_Task description_. In the data below, the answer is the run of lines from the line containing "cbn [parameters]. destruct fss;" through the line containing "cbn [command subCommand parameters]. now", both included; print it exactly and nothing else.

_Source data_.
(** X1: joining the substrings that [StringSplit] yields, with the same
    separator, gives the string back, whatever the string. *)
Theorem StringJoin_StringSplit (s : string) (sep : ascii) :
  StringJoin (StringSplit s sep) (String sep "") = s.
Proof.
  destruct s as [|c s]; [reflexivity |].
  unfold StringSplit. apply StringJoin_fields.
Qed.

Lemma fields_cons (sep : ascii) (s : string) :
  exists f fs, fields sep s = f :: fs.
Proof. unfold fields. destruct (split_fields sep s) as [f fs]. eauto. Qed.

Lemma fields_String (sep c : ascii) (s f : string) (fs : list string) :
  fields sep s = f :: fs ->
  fields sep (String c s) =
  if Ascii.eqb c sep then "" :: f :: fs else String c f :: fs.
Proof.
  unfold fields. cbn [split_fields].
  destruct (split_fields sep s) as [f' fs']. intros Heq. inversion Heq; subst.
  destruct (Ascii.eqb c sep); reflexivity.
Qed.

Lemma fields_append (sep : ascii) (a rest : string) :
  fields sep (a +:+ String sep rest) = fields sep a ++ fields sep rest.
Proof.
  induction a as [|c a IH].
  - rewrite MqlProps.append_nil_l.
    destruct (fields_cons sep rest) as (f & fs & Hrest).
    rewrite (fields_String sep sep rest f fs Hrest), Ascii.eqb_refl, Hrest.
    reflexivity.
  - rewrite MqlProps.append_cons.
    destruct (fields_cons sep a) as (f & fs & Ha).
    rewrite (fields_String sep c a f fs Ha).
    rewrite (fields_String sep c (a +:+ String sep rest) f (fs ++ fields sep rest))
      by (rewrite IH, Ha; reflexivity).
    destruct (Ascii.eqb c sep); reflexivity.
Qed.

Lemma fields_StringJoin_general (sep : ascii) (ps : list string) :
  ps <> [] ->
  fields sep (StringJoin ps (String sep "")) = flat_map (fields sep) ps.
Proof.
  induction ps as [|x rest IH]; [congruence |]. intros _.
  destruct rest as [|y rest'].
  - rewrite MqlProps.StringJoin_one. cbn [flat_map]. now rewrite app_nil_r.
  - rewrite MqlProps.StringJoin_cons, MqlProps.append_cons, MqlProps.append_nil_l.
    rewrite fields_append, IH by congruence. reflexivity.
Qed.

Lemma StringSplit_MakeMessage_general (c s : string) (ps : list string) :
  StringSplit (MakeMessage c s ps) "^" =
  fields "^" c ++ fields "^" s ++ fields "^" (StringJoin ps "^").
Proof.
  rewrite MqlProps.MakeMessage_shape, MqlProps.StringSplit_app.
  now rewrite !fields_append.
Qed.

(** X2: the codec has no escaping.  For a command code and a sub code
    without caret and a parameter list that is not empty, the decoder reads
    back the fields of all the parameters: a parameter with n carets comes
    back as n + 1 parameters. *)
Theorem ParseRequest_MakeMessage_splits (c s : string) (ps p0 : list string) :
  occurs "^" c = false ->
  occurs "^" s = false ->
  ps <> [] ->
  ParseRequest (MakeMessage c s ps) p0 =
  Done (mkRequest c s (flat_map (fields "^") ps)).
Proof.
  intros Hc Hs Hne. apply MqlProps.ParseRequest_parts.
  rewrite StringSplit_MakeMessage_general.
  rewrite (MqlProps.fields_free "^" c Hc), (MqlProps.fields_free "^" s Hs).
  rewrite (fields_StringJoin_general "^" ps Hne). reflexivity.
Qed.

Lemma ParseRequest_MakeMessage_splits_witness :
  ParseRequest (MakeMessage "F061" "1" ["7$EURUSD$a^b"; "8$GBPUSD$"]) [] =
  Done (mkRequest "F061" "1" ["7$EURUSD$a"; "b"; "8$GBPUSD$"]).
Proof.
  apply (ParseRequest_MakeMessage_splits "F061" "1" ["7$EURUSD$a^b"; "8$GBPUSD$"] []).
  - reflexivity.
  - reflexivity.
  - discriminate.
Defined.

(** X3: whatever the command code, the sub code and the parameters are, the
    message that [MakeMessage] builds is decoded without error, into a
    request with at least one parameter. *)
Theorem MakeMessage_is_decoded (c s : string) (ps p0 : list string) :
  exists r, ParseRequest (MakeMessage c s ps) p0 = Done r /\ parameters r <> [].
Proof.
  pose proof (StringSplit_MakeMessage_general c s ps) as Hparts.
  destruct (fields_cons "^" c) as (fc & fcs & Hc).
  destruct (fields_cons "^" s) as (fs & fss & Hs).
  destruct (fields_cons "^" (StringJoin ps "^")) as (fj & fjs & Hj).
  rewrite Hc, Hs, Hj in Hparts.
  destruct fcs as [|fc2 fcs].
  - cbn [app] in Hparts.
    eexists. split; [apply MqlProps.ParseRequest_parts; exact Hparts |].
    cbn [parameters]. destruct fss; discriminate.
  - cbn [app] in Hparts.
    eexists. split; [apply MqlProps.ParseRequest_parts; exact Hparts |].
    cbn [parameters]. destruct fcs; discriminate.
Qed.

Lemma StringJoin_three (c s p : string) (rest : list string) :
  StringJoin (c :: s :: p :: rest) "^" = MakeMessage c s (p :: rest).
Proof.
  rewrite MqlProps.MakeMessage_shape, !MqlProps.StringJoin_cons.
  rewrite !MqlProps.append_cons, !MqlProps.append_nil_l. reflexivity.
Qed.

(** X4: a request with at least three fields is decoded to a command code,
    a sub code and parameters from which [MakeMessage] builds the same
    request again; a request with exactly two fields comes back with a
    caret added at its end. *)
Theorem MakeMessage_ParseRequest (request : string) (p0 : list string) :
  (3 <= length (StringSplit request "^") ->
   exists r, ParseRequest request p0 = Done r /\
             MakeMessage (command r) (subCommand r) (parameters r) = request) /\
  (length (StringSplit request "^") = 2 ->
   exists r, ParseRequest request p0 = Done r /\
             MakeMessage (command r) (subCommand r) (parameters r) = request +:+ "^").
Proof.
  assert (StringJoin (StringSplit request "^") "^" = request) as Hjoin.
  { destruct request as [|c0 request0]; [reflexivity |].
    unfold StringSplit. apply StringJoin_fields. }
  split; intros Hlen.
  - destruct (StringSplit request "^") as [|c [|s [|p rest]]] eqn:Hparts;
      cbn in Hlen; try lia.
    exists (mkRequest c s (p :: rest)).
    split; [now apply MqlProps.ParseRequest_parts |].
    cbn [command subCommand parameters]. now rewrite <- StringJoin_three.
  - destruct (StringSplit request "^") as [|c [|s [|p rest]]] eqn:Hparts;
      cbn in Hlen; try lia.
    exists (mkRequest c s []).
    split; [now apply MqlProps.ParseRequest_parts |].
    cbn [command subCommand parameters]. rewrite <- Hjoin.
    rewrite MqlProps.StringJoin_cons, MqlProps.StringJoin_one.
    unfold MakeMessage. cbv zeta. rewrite MqlProps.StringJoin_nil.
    rewrite MqlProps.append_empty_r, !MqlProps.append_assoc. reflexivity.
Qed.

_Problem solution_.
    cbn [parameters]. destruct fss; discriminate.
  - cbn [app] in Hparts.
    eexists. split; [apply MqlProps.ParseRequest_parts; exact Hparts |].
    cbn [parameters]. destruct fcs; discriminate.
Qed.

Lemma StringJoin_three (c s p : string) (rest : list string) :
  StringJoin (c :: s :: p :: rest) "^" = MakeMessage c s (p :: rest).
Proof.
  rewrite MqlProps.MakeMessage_shape, !MqlProps.StringJoin_cons.
  rewrite !MqlProps.append_cons, !MqlProps.append_nil_l. reflexivity.
Qed.

(** X4: a request with at least three fields is decoded to a command code,
    a sub code and parameters from which [MakeMessage] builds the same
    request again; a request with exactly two fields comes back with a
    caret added at its end. *)
Theorem MakeMessage_ParseRequest (request : string) (p0 : list string) :
  (3 <= length (StringSplit request "^") ->
   exists r, ParseRequest request p0 = Done r /\
             MakeMessage (command r) (subCommand r) (parameters r) = request) /\
  (length (StringSplit request "^") = 2 ->
   exists r, ParseRequest request p0 = Done r /\
             MakeMessage (command r) (subCommand r) (parameters r) = request +:+ "^").
Proof.
  assert (StringJoin (StringSplit request "^") "^" = request) as Hjoin.
  { destruct request as [|c0 request0]; [reflexivity |].
    unfold StringSplit. apply StringJoin_fields. }
  split; intros Hlen.
  - destruct (StringSplit request "^") as [|c [|s [|p rest]]] eqn:Hparts;
      cbn in Hlen; try lia.
    exists (mkRequest c s (p :: rest)).
    split; [now apply MqlProps.ParseRequest_parts |].
    cbn [command subCommand parameters]. now rewrite <- StringJoin_three.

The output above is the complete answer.